Collected data:
Segment Open
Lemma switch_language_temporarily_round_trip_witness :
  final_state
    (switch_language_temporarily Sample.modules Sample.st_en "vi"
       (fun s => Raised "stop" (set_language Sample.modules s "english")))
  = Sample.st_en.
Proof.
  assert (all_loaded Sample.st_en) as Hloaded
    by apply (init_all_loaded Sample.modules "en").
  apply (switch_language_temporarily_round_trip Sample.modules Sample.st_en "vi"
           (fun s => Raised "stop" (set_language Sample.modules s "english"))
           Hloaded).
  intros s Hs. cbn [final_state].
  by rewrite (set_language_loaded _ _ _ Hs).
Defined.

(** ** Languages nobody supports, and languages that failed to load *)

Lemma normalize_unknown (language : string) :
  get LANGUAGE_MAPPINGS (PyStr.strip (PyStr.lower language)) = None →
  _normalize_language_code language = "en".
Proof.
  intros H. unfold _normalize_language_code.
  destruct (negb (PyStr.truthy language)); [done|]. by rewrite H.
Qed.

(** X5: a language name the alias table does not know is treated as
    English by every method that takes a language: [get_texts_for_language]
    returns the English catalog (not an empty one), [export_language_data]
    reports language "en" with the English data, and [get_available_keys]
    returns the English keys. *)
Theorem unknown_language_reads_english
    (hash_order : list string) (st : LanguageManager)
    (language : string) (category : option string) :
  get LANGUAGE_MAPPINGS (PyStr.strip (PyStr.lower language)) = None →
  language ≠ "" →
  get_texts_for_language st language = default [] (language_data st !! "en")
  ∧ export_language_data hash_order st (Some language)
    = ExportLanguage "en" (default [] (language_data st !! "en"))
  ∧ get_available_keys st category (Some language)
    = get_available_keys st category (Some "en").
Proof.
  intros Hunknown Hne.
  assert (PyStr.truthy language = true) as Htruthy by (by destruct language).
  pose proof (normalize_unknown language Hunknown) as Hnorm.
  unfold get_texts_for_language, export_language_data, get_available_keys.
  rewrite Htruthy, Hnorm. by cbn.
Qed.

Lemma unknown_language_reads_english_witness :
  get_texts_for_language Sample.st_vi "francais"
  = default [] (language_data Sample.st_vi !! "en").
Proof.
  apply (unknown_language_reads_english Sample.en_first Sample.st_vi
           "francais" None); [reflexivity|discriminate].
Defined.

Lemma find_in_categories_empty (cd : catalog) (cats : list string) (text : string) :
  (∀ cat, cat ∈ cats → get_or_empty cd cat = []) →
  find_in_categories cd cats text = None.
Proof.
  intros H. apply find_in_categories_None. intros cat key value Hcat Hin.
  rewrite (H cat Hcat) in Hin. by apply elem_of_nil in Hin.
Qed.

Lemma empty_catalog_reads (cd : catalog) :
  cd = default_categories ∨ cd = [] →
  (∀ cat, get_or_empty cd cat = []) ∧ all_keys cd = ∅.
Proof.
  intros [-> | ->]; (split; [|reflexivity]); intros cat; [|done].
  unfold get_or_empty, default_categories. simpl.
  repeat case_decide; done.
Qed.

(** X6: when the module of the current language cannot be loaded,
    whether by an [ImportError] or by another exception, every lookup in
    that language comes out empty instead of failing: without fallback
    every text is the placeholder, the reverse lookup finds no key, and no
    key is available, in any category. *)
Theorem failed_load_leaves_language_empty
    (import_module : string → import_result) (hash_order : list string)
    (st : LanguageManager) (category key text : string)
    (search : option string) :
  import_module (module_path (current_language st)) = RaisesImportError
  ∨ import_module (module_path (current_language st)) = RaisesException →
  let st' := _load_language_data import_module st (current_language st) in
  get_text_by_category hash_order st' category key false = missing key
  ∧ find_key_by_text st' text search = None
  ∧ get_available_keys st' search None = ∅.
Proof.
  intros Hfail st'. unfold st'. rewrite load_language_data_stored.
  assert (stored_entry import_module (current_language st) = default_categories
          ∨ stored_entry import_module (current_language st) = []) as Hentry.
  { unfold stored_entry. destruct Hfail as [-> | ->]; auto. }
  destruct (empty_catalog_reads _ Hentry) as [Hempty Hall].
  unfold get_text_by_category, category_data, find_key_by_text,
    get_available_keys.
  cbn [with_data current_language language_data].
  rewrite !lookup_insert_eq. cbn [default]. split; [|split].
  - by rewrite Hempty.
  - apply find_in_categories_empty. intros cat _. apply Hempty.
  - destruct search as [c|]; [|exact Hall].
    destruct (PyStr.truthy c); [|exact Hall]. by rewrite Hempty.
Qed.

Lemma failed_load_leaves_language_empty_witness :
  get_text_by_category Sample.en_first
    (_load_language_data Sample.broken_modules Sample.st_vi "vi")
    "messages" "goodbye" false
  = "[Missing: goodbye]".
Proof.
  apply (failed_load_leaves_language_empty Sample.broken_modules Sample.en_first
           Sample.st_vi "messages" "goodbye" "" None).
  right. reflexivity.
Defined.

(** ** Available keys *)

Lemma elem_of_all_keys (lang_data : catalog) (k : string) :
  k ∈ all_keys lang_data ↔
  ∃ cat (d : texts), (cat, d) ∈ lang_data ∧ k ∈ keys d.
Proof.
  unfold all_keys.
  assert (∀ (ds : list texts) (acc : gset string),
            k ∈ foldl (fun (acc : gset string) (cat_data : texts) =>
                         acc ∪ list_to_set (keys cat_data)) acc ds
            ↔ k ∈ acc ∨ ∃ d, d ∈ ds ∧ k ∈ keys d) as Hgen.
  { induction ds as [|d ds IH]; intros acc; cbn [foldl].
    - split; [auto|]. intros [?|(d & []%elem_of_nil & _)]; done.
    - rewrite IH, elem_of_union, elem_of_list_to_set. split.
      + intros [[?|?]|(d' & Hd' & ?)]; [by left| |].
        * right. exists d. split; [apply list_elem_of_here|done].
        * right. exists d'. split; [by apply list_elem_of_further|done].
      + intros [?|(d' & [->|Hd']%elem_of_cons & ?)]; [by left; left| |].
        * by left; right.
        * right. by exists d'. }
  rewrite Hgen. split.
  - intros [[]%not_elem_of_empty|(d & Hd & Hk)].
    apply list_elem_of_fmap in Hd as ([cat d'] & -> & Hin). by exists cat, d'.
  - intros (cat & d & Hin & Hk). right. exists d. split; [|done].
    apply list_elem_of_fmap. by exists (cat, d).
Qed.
Segment Closed
● Problem details: Print exactly the line containing "apply list_elem_of_fmap in" and every line after it through the end of the records above, and nothing else.

● Solution to the exercise:
    apply list_elem_of_fmap in Hd as ([cat d'] & -> & Hin). by exists cat, d'.
  - intros (cat & d & Hin & Hk). right. exists d. split; [|done].
    apply list_elem_of_fmap. by exists (cat, d).
Qed.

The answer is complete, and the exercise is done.